▶ **Collection entries**:
════

(* ===== verification/Bridge.v ===== *)
(** * Requests across the bridge ([openlv-ffi/src/lib.rs])

    [Requests] holds the remote requests that wait for the native request handler.
    The core calls [handle] for each of them; native code takes them with
    [next_request], answers with [respond] or [fail], and [shutdown] stops the
    bridge. These run on several threads: every access to the shared state is one
    transition of [bridge_step], in any order. *)
From S2P Require Import Prelude RustStr Errors Json TextModel SessionMessage.
Local Open Scope string_scope.
Local Open Scope list_scope.

(** ** Errors that cross the bridge *)

Inductive BridgeError : Type := Failure (kind message : string).

(** [From<OpenLvError> for BridgeError] *)
Definition error_kind (e : OpenLvError) : string :=
  match e with
  | InvalidUri _ => "invalid_uri"
  | Signaling _ => "signaling"
  | Transport _ => "transport"
  | Session _ => "session"
  | SessionClosed => "session_closed"
  | RequestLimitReached => "request_limit_reached"
  | RequestFailed => "request_failed"
  | InvalidRequestTimeout => "invalid_request_timeout"
  | ResponseChannelClosed => "response_channel_closed"
  | Encryption _ => "encryption"
  | WireFrameError _ => "wire_frame"
  | ProtocolViolation _ => "protocol_violation"
  | UnsupportedProtocol _ => "unsupported_protocol"
  | NoConnection => "no_connection"
  | RequestTimeout _ => "request_timeout"
  | Other _ => "other"
  end.

Definition bridge_error (e : OpenLvError) : BridgeError := Failure (error_kind e) (OpenLvError_to_string e).

Abbreviation Bridged A := (Res BridgeError A).

Definition not_pending : BridgeError := Failure "session" "Request is no longer pending".

(** [serde_json] on values: [Value::to_string] and [from_str::<Value>]. *)
Class ValueText : Type := {
  value_to_string : Value -> string;
  value_from_string : string -> LibResult Value;
}.

Class ValueTextLaws `{ValueText} : Prop := {
  value_text_round_trip v : value_from_string (value_to_string v) = inl v;
}.

(** ** State *)

(** What the native handler returned, or that it failed. *)
Definition Answer : Type := string + OpenLvError.

Record Request : Type := mkRequest {
  id : Z;
  message : string;
}.

(** The channel that brings the answer to one call of [handle]: the sender exists, it
    sent, or it was dropped. *)
Inductive Oneshot : Type := Empty | Sent (a : Answer) | SenderGone.

(** Where a call of [handle] is: it has drawn its id; it waits for the answer, with the
    guard that removes its entry; it has returned; or the core dropped it. *)
Inductive Phase : Type := Drawn | Waiting | Returned (r : Result Value) | Cancelled.

Record Call : Type := mkCall {
  call_id : Z;
  call_message : string;
  phase : Phase;
  oneshot : Oneshot;
}.

(** The fields of [Requests], where [pending] names the call that a sender belongs to;
    [calls]: the calls of [handle], by their number; [replying]: the senders that
    [reply] has taken and not used yet; [popped]: the request that [next], under the
    lock of the receiver, has taken from the queue and not looked up yet. The rest
    records the past: the requests ever queued, those that [next] returned, and the
    answers that [reply] accepted. *)
Record Requests : Type := mkRequests {
  next_id : Z;
  pending : gmap Z nat;
  queue : list Request;
  stopped : bool;
  calls : list Call;
  replying : list (nat * Answer);
  popped : option Request;
  queued : list Request;
  delivered : list Request;
  accepted : list (nat * Z * Answer);
}.

(** [Requests::new] *)
Definition new_requests : Requests := mkRequests 0 ∅ [] false [] [] None [] [] [].

Definition with_calls (x : list Call) (w : Requests) : Requests :=
  mkRequests (next_id w) (pending w) (queue w) (stopped w) x (replying w) (popped w) (queued w)
    (delivered w) (accepted w).
Definition with_pending (x : gmap Z nat) (w : Requests) : Requests :=
  mkRequests (next_id w) x (queue w) (stopped w) (calls w) (replying w) (popped w) (queued w)
    (delivered w) (accepted w).
Definition with_replying (x : list (nat * Answer)) (w : Requests) : Requests :=
  mkRequests (next_id w) (pending w) (queue w) (stopped w) (calls w) x (popped w) (queued w)
    (delivered w) (accepted w).
Definition with_popped (x : option Request) (w : Requests) : Requests :=
  mkRequests (next_id w) (pending w) (queue w) (stopped w) (calls w) (replying w) x (queued w)
    (delivered w) (accepted w).

Definition set_phase (p : Phase) (c : Call) : Call := mkCall (call_id c) (call_message c) p (oneshot c).
Definition set_oneshot (o : Oneshot) (c : Call) : Call := mkCall (call_id c) (call_message c) (phase c) o.

(** A sender is dropped: the receiver learns it, unless an answer was sent. *)
Definition drop_sender (c : Call) : Call :=
  match oneshot c with Empty => set_oneshot SenderGone c | _ => c end.

(** Senders that leave [pending] without being used are dropped. *)
Definition drop_senders (m : gmap Z nat) (l : list Call) : list Call :=
  imap (fun n c => if bool_decide (map_Exists (fun _ k => k = n) m) then drop_sender c else c) l.

#[global] Arguments drop_senders : simpl never.

(** The entry of [pending] under this id, as a map. *)
Definition entry (i : Z) (m : gmap Z nat) : gmap Z nat := filter (fun kv => kv.1 = i) m.

(** ** Operations *)

Section operations.
Context `{ValueText}.

(** [next_id.fetch_add(1)] on a [u64], and the oneshot channel. *)
Definition draw (v : Value) (w : Requests) : Requests :=
  mkRequests ((next_id w + 1) mod 2 ^ 64)%Z (pending w) (queue w) (stopped w)
    (calls w ++ [mkCall (next_id w) (value_to_string v) Drawn Empty])
    (replying w) (popped w) (queued w) (delivered w) (accepted w).

(** The critical section of [handle]. The send on the queue succeeds, because the
    receiver is a field of the same [Requests]. *)
Definition register (n : nat) (w : Requests) : Requests :=
  match calls w !! n with
  | Some c =>
      if stopped w then with_calls (alter (set_phase (Returned (Err SessionClosed))) n (calls w)) w
      else
        let request := mkRequest (call_id c) (call_message c) in
        mkRequests (next_id w) (<[call_id c := n]> (pending w)) (queue w ++ [request]) (stopped w)
          (alter (set_phase Waiting) n (drop_senders (entry (call_id c) (pending w)) (calls w)))
          (replying w) (popped w) (queued w ++ [request]) (delivered w) (accepted w)
  | None => w
  end.

(** [Drop for PendingRequest] *)
Definition drop_pending (i : Z) (w : Requests) : Requests :=
  with_calls (drop_senders (entry i (pending w)) (calls w)) (with_pending (delete i (pending w)) w).

(** What [handle] makes of the outcome of [rx.await]; [None]: it still waits. *)
Definition handle_result (o : Oneshot) : option (Result Value) :=
  match o with
  | Empty => None
  | Sent (inl reply) => Some (lib_err from_json_error (value_from_string reply))
  | Sent (inr e) => Some (Err e)
  | SenderGone => Some (Err SessionClosed)
  end.

(** [handle] is polled: with an outcome it returns, and its guard is dropped. *)
Definition poll (n : nat) (w : Requests) : option Requests :=
  c ← calls w !! n;
  r ← handle_result (oneshot c);
  Some (drop_pending (call_id c) (with_calls (alter (set_phase (Returned r)) n (calls w)) w)).

(** The core drops the future of [handle], and with it the guard and the receiver. *)
Definition cancel (n : nat) (w : Requests) : Requests :=
  match calls w !! n with
  | Some c => drop_pending (call_id c) (with_calls (alter (set_phase Cancelled) n (calls w)) w)
  | None => w
  end.

(** [reply] up to the end of its critical section. *)
Definition take_sender (i : Z) (a : Answer) (w : Requests) : Bridged unit * Requests :=
  match pending w !! i with
  | Some n => (Ok tt, with_replying (replying w ++ [(n, a)]) (with_pending (delete i (pending w)) w))
  | None => (Err not_pending, w)
  end.

(** The receiver of a call that no longer waits is gone. *)
Definition receiver_alive (c : Call) : bool := match phase c with Waiting => true | _ => false end.

(** The rest of [reply]: [sender.send(answer)] on the [k]-th sender in use. *)
Definition send_answer (k : nat) (w : Requests) : Bridged unit * Requests :=
  match replying w !! k with
  | Some (n, a) =>
      let w' := with_replying (delete k (replying w)) w in
      match calls w !! n with
      | Some c =>
          if receiver_alive c
          then (Ok tt, mkRequests (next_id w) (pending w) (queue w) (stopped w)
                         (alter (set_oneshot (Sent a)) n (calls w)) (delete k (replying w)) (popped w)
                         (queued w) (delivered w) (accepted w ++ [(n, call_id c, a)]))
          else (Err not_pending, with_calls (alter drop_sender n (calls w)) w')
      | None => (Err not_pending, w')
      end
  | None => (Err not_pending, w)
  end.

(** [respond] and [fail] hand [reply] these answers. *)
Definition respond_answer (response : string) : Answer := inl response.
Definition fail_answer : Answer := inr (Other "native request handler failed").

(** [Requests::stop], under the lock of [pending] *)
Definition stop (w : Requests) : Requests :=
  mkRequests (next_id w) ∅ (queue w) true (drop_senders (pending w) (calls w)) (replying w)
    (popped w) (queued w) (delivered w) (accepted w).

(** The loop of [next], under the lock of the receiver: it returns [None] once stopped;
    it takes a request from the queue; it returns the request if it is pending. *)
Definition next_stopped (w : Requests) : bool := stopped w.

Definition next_receive (w : Requests) : option Requests :=
  match popped w, queue w with
  | None, r :: rest =>
      Some (mkRequests (next_id w) (pending w) rest (stopped w) (calls w) (replying w) (Some r)
              (queued w) (delivered w) (accepted w))
  | _, _ => None
  end.

Definition next_return (w : Requests) : option (option Request * Requests) :=
  match popped w with
  | Some r =>
      if bool_decide (is_Some (pending w !! id r))
      then Some (Some r, mkRequests (next_id w) (pending w) (queue w) (stopped w) (calls w) (replying w)
                           None (queued w) (delivered w ++ [r]) (accepted w))
      else Some (None, with_popped None w)
  | None => None
  end.

(** ** Executions *)

Definition in_phase (p : Phase) (n : nat) (w : Requests) : Prop := phase <$> calls w !! n = Some p.

Inductive bridge_step : Requests -> Requests -> Prop :=
| step_draw w v : bridge_step w (draw v w)
| step_register w n : in_phase Drawn n w -> bridge_step w (register n w)
| step_poll w w' n : in_phase Waiting n w -> poll n w = Some w' -> bridge_step w w'
| step_cancel w n : in_phase Waiting n w -> bridge_step w (cancel n w)
| step_take w i a : bridge_step w (take_sender i a w).2
| step_send w k : bridge_step w (send_answer k w).2
| step_stop w : bridge_step w (stop w)
| step_receive w w' : next_receive w = Some w' -> bridge_step w w'
| step_return w w' r : next_return w = Some (r, w') -> bridge_step w w'.

Definition bridge_reachable : Requests -> Requests -> Prop := rtc bridge_step.

(** ** The invariant *)

(** What a call's state says: an open channel has its sender in [pending] or in the hands
    of [reply]; a result is that of the answer [reply] accepted, if it accepted one. *)
Definition call_ok (w : Requests) (n : nat) (c : Call) : Prop :=
  (forall a, oneshot c = Sent a -> (n, call_id c, a) ∈ accepted w) /\
  match phase c with
  | Drawn => oneshot c = Empty
  | Waiting => oneshot c = Empty -> pending w !! call_id c = Some n \/ n ∈ (replying w).*1
  | Returned r =>
      match oneshot c with
      | Sent a => handle_result (Sent a) = Some r
      | _ => r = Err SessionClosed
      end
  | Cancelled => True
  end.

════

▶ **What is required**: Your answer must be the lines above from the one containing "Some (mkRequests (next_id" to the one containing "w (draw v w)", both included, restated word for word.

▶ **Your response**:
      Some (mkRequests (next_id w) (pending w) rest (stopped w) (calls w) (replying w) (Some r)
              (queued w) (delivered w) (accepted w))
  | _, _ => None
  end.

Definition next_return (w : Requests) : option (option Request * Requests) :=
  match popped w with
  | Some r =>
      if bool_decide (is_Some (pending w !! id r))
      then Some (Some r, mkRequests (next_id w) (pending w) (queue w) (stopped w) (calls w) (replying w)
                           None (queued w) (delivered w ++ [r]) (accepted w))
      else Some (None, with_popped None w)
  | None => None
  end.

(** ** Executions *)

Definition in_phase (p : Phase) (n : nat) (w : Requests) : Prop := phase <$> calls w !! n = Some p.

Inductive bridge_step : Requests -> Requests -> Prop :=
| step_draw w v : bridge_step w (draw v w)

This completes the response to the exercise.